8 de março de 2023

O Mar dos Outros

O Mar dos Outros é feito de marés sem tumultos,
Ventos que sopram levemente, gaivotas a voar,
Embarcações sem fantasmas ou vultos
Daqueles que embarcaram mas não puderam retornar.

Tem o cheiro a maresia, o som das medusas a flutuarem,
Tem o cantar milenar no seu imponente ondular.
É-lhe sempre próxima a terra, o farol para o encontrarem,
Sob o seu céu há sempre a estrela para o guiar.

O Mar dos Outros sempre parecera menos tempestuoso,
Com a crina brilhante, o ondular leve e manso,
Sempre mais altivo no seu dançar, mais glorioso.

Com o rebentar na costa sempre miúdo e pausado,
Tão forte e imponente no seu balanço
Mas sei eu agora que os grandes marinheiros não se fazem em mar calmo.

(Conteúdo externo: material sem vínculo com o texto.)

(** One visit, from a marking whose in-progress steps are the path that
    led here: the step ends finished, or a cycle or an unregistered name is
    reported; the fuel is enough as long as it exceeds the steps not yet on
    the path. *)
Lemma visit_sound (R : string → Prop) :
  (∀ a b, R a → edge reg a b → R b) →
  ∀ fuel path name marks,
    size reg < fuel + length path →
    R name →
    NoDup path →
    (∀ x, x ∈ path → is_Some (reg !! x)) →
    (∀ n, marks !! n = Some Gray ↔ n ∈ path) →
    chain reg (path ++ [name]) →
    black_closed reg marks →
    sound reg R marks (visit fuel reg path name marks)
      (λ marks' k, marks' !! name = Some (Black k)).
Proof.
  intros HR. induction fuel as [|fuel IH];
    intros path name marks Hfuel HRn Hnd Hreg Hgray Hchain Hbc.
  - pose proof (path_bound path Hnd Hreg). simpl in Hfuel. lia.
  - cbn [visit]. destruct (marks !! name) as [[|k]|] eqn:Hm.
    + apply cycle_from_names; [by apply Hgray|done].
    + split; [done|]. split; [apply extends_refl|done].
    + destruct (reg !! name) as [deps|] eqn:Hr; [|by split].
      assert (name ∉ path) as Hfresh.
      { intros Hin. apply Hgray in Hin. congruence. }
      assert (black_closed reg (<[name:=Gray]> marks)) as Hbc1.
      { intros n k Hn. destruct (decide (n = name)) as [->|Hne].
        { rewrite lookup_insert_eq in Hn. done. }
        rewrite lookup_insert_ne in Hn by done.
        destruct (Hbc n k Hn) as (ds & Hds & Hall). exists ds. split; [done|].
        intros d Hd. destruct (Hall d Hd) as (j & Hj & Hlt). exists j. split; [|done].
        rewrite lookup_insert_ne; [done|]. intros <-. congruence. }
      assert (∀ marks0, extends (<[name:=Gray]> marks) marks0 →
                ∀ n, marks0 !! n = Some Gray ↔ n ∈ path ++ [name]) as Hgray1.
      { intros marks0 [_ Hg] n. rewrite <- Hg, elem_of_app, list_elem_of_singleton.
        destruct (decide (n = name)) as [->|Hne].
        - rewrite lookup_insert_eq. naive_solver.
        - rewrite lookup_insert_ne, Hgray by done. naive_solver. }
      assert (sound reg R (<[name:=Gray]> marks)
                (visit_deps (visit fuel reg (path ++ [name])) deps
                   (<[name:=Gray]> marks) 0)
                (λ marks' k, 0 ≤ k ∧
                   ∀ d, d ∈ deps → ∃ j, marks' !! d = Some (Black j) ∧ j < k)) as Hres.
      { apply (visit_deps_sound R (extends (<[name:=Gray]> marks)));
          [apply extends_trans| |apply extends_refl|done].
        intros d marks0 Hd Hext0 Hbc0. apply IH; try done.
        - rewrite length_app. simpl. lia.
        - apply (HR name); [done|]. by exists deps.
        - apply NoDup_app. repeat split; [done| |apply NoDup_singleton].
          intros x Hx ->%list_elem_of_singleton. done.
        - intros x [Hx| ->%list_elem_of_singleton]%elem_of_app; [by apply Hreg|].
          by rewrite Hr.
        - by apply Hgray1.
        - apply chain_app_edge; [done|]. by exists deps. }
      destruct (visit_deps _ deps _ 0) as [marks' k|[c|n]|]; try done.
      destruct Hres as (Hbc' & Hext' & _ & Hall).
      assert (marks' !! name = Some Gray) as Hng.
      { apply Hext'. by rewrite lookup_insert_eq. }
      split; [|split].
      * intros n k0 Hn. destruct (decide (n = name)) as [->|Hne].
        -- rewrite lookup_insert_eq in Hn. injection Hn as <-.
           exists deps. split; [done|]. intros d Hd.
           destruct (Hall d Hd) as (j & Hj & Hlt). exists j. split; [|done].
           rewrite lookup_insert_ne; [done|]. intros <-. congruence.
        -- rewrite lookup_insert_ne in Hn by done.
           destruct (Hbc' n k0 Hn) as (ds & Hds & Hall'). exists ds. split; [done|].
           intros d Hd. destruct (Hall' d Hd) as (j & Hj & Hlt). exists j.
           split; [|done]. rewrite lookup_insert_ne; [done|]. intros <-. congruence.
      * destruct Hext' as [Hb Hg]. split.
        -- intros n k0 Hn. assert (n ≠ name) by (intros ->; congruence).
           rewrite lookup_insert_ne by done. apply Hb.
           by rewrite lookup_insert_ne.
        -- intros n. destruct (decide (n = name)) as [->|Hne].
           ++ rewrite lookup_insert_eq, Hm. naive_solver.
           ++ rewrite lookup_insert_ne by done. rewrite <- Hg.
              by rewrite lookup_insert_ne.
      * by rewrite lookup_insert_eq.
Qed.

(** Below a finished step everything is finished, with a stage that goes
    down along every dependency. *)
Lemma black_below (marks : gmap string color) (a b : string) (k : nat) :
  black_closed reg marks → marks !! a = Some (Black k) → reaches reg a b →
  ∃ j, marks !! b = Some (Black j) ∧ j ≤ k.
Proof.
  intros Hbc Ha Hab. revert k Ha.
  induction Hab as [a|a m b (deps & Hr & Hm) _ IH]; intros k Ha.
  - by exists k.
  - destruct (Hbc a k Ha) as (deps' & Hr' & Hall).
    assert (deps' = deps) as -> by congruence.
    destruct (Hall m Hm) as (j & Hj & Hlt).
    destruct (IH j Hj) as (i & Hi & Hle). exists i. split; [done|lia].
Qed.

Lemma black_strictly_below (marks : gmap string color) (a b : string) (k : nat) :
  black_closed reg marks → marks !! a = Some (Black k) → depends_on reg a b →
  ∃ j, marks !! b = Some (Black j) ∧ j < k.
Proof.
  intros Hbc Ha Hab.
  destruct Hab as [a b (deps & Hr & Hm)|a m b (deps & Hr & Hm) Hmb].
  - destruct (Hbc a k Ha) as (deps' & Hr' & Hall).
    assert (deps' = deps) as -> by congruence. by apply Hall.
  - destruct (Hbc a k Ha) as (deps' & Hr' & Hall).
    assert (deps' = deps) as -> by congruence.
    destruct (Hall m Hm) as (j & Hj & Hlt).
    destruct (black_below marks m b j Hbc Hj (tc_rtc _ _ Hmb)) as (i & Hi & Hle).
    exists i. split; [done|lia].
Qed.

(** What [resolve] returns: a graph only from a marking in which every
    target is finished; otherwise a cycle of the registry or a reachable
    name that was never registered; never for want of fuel. *)
Lemma resolve_sound (targets : list string) :
  match resolve reg targets with
  | BuildGraph _ =>
      ∃ marks, black_closed reg marks ∧
        ∀ t, t ∈ targets → ∃ k, marks !! t = Some (Black k)
  | Fails (CyclicDependencyError c) => names_cycle reg c
  | Fails (UnknownDependencyError n) => reachable reg targets n ∧ reg !! n = None
  | NoFuel => False
  end.
Proof.
  unfold resolve.
  assert (sound reg (reachable reg targets) ∅
            (visit_deps (visit (S (size reg)) reg []) targets ∅ 0)
            (λ marks' k, 0 ≤ k ∧
               ∀ d, d ∈ targets → ∃ j, marks' !! d = Some (Black j) ∧ j < k)) as H.
  { apply (visit_deps_sound (reachable reg targets)
             (λ m, ∀ n, m !! n = Some Gray ↔ n ∈ @nil string)).
    - intros m m' Hm [_ Hg] n. by rewrite <- Hg.
    - intros t marks Ht Hgray Hbc. apply visit_sound; try done.
      + intros a b (t0 & Ht0 & Ha) Hab. exists t0. split; [done|].
        by eapply rtc_r.
      + simpl. lia.
      + by exists t.
      + apply NoDup_nil_2.
      + intros x Hx. by apply elem_of_nil in Hx.
    - intros n. rewrite lookup_empty. split; [done|]. intros Hn.
      by apply elem_of_nil in Hn.
    - intros n k Hn. by rewrite lookup_empty in Hn. }
  destruct (visit_deps _ targets ∅ 0) as [marks k|[c|n]|]; try done.
  destruct H as (Hbc & _ & _ & Hall). exists marks. split; [done|].
  intros t Ht. destruct (Hall t Ht) as (j & Hj & _). by exists j.
Qed.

Dedicado à Dra. Liliana Carvalho

As Mulheres do Mar

Por entre os longos estendais, debaixo do sol a raiar,
Caminhavam as viúvas, as mães, as jovens acabadas de casar
A quem os sonhos eram sempre distantes,
Cuja voz rouca e afinada cantava as saudades dos seus valentes amantes.
 
Os lenços pretos escondiam as nuances dos cabelos salgados,
A sua melancolia era impregnada nas escamas ao sol estendidas.
Eram a elas guardados os duros fados
Que se seguiam às longas viagens percorridas.
 
Caminhavam descalças sobre a terra batida,
De cesto à cabeça, com as costas rijas como o bacalhau seco à luz do dia.
Tinham a pele da face queimada pelo toque e cheiro da agreste maresia.
 
Ficara a sua valentia em Ílhavo conhecida
Como aquele velho tempo que jamais irá voltar
Pois agora jazem eternamente em terra as bravas Mulheres do Mar.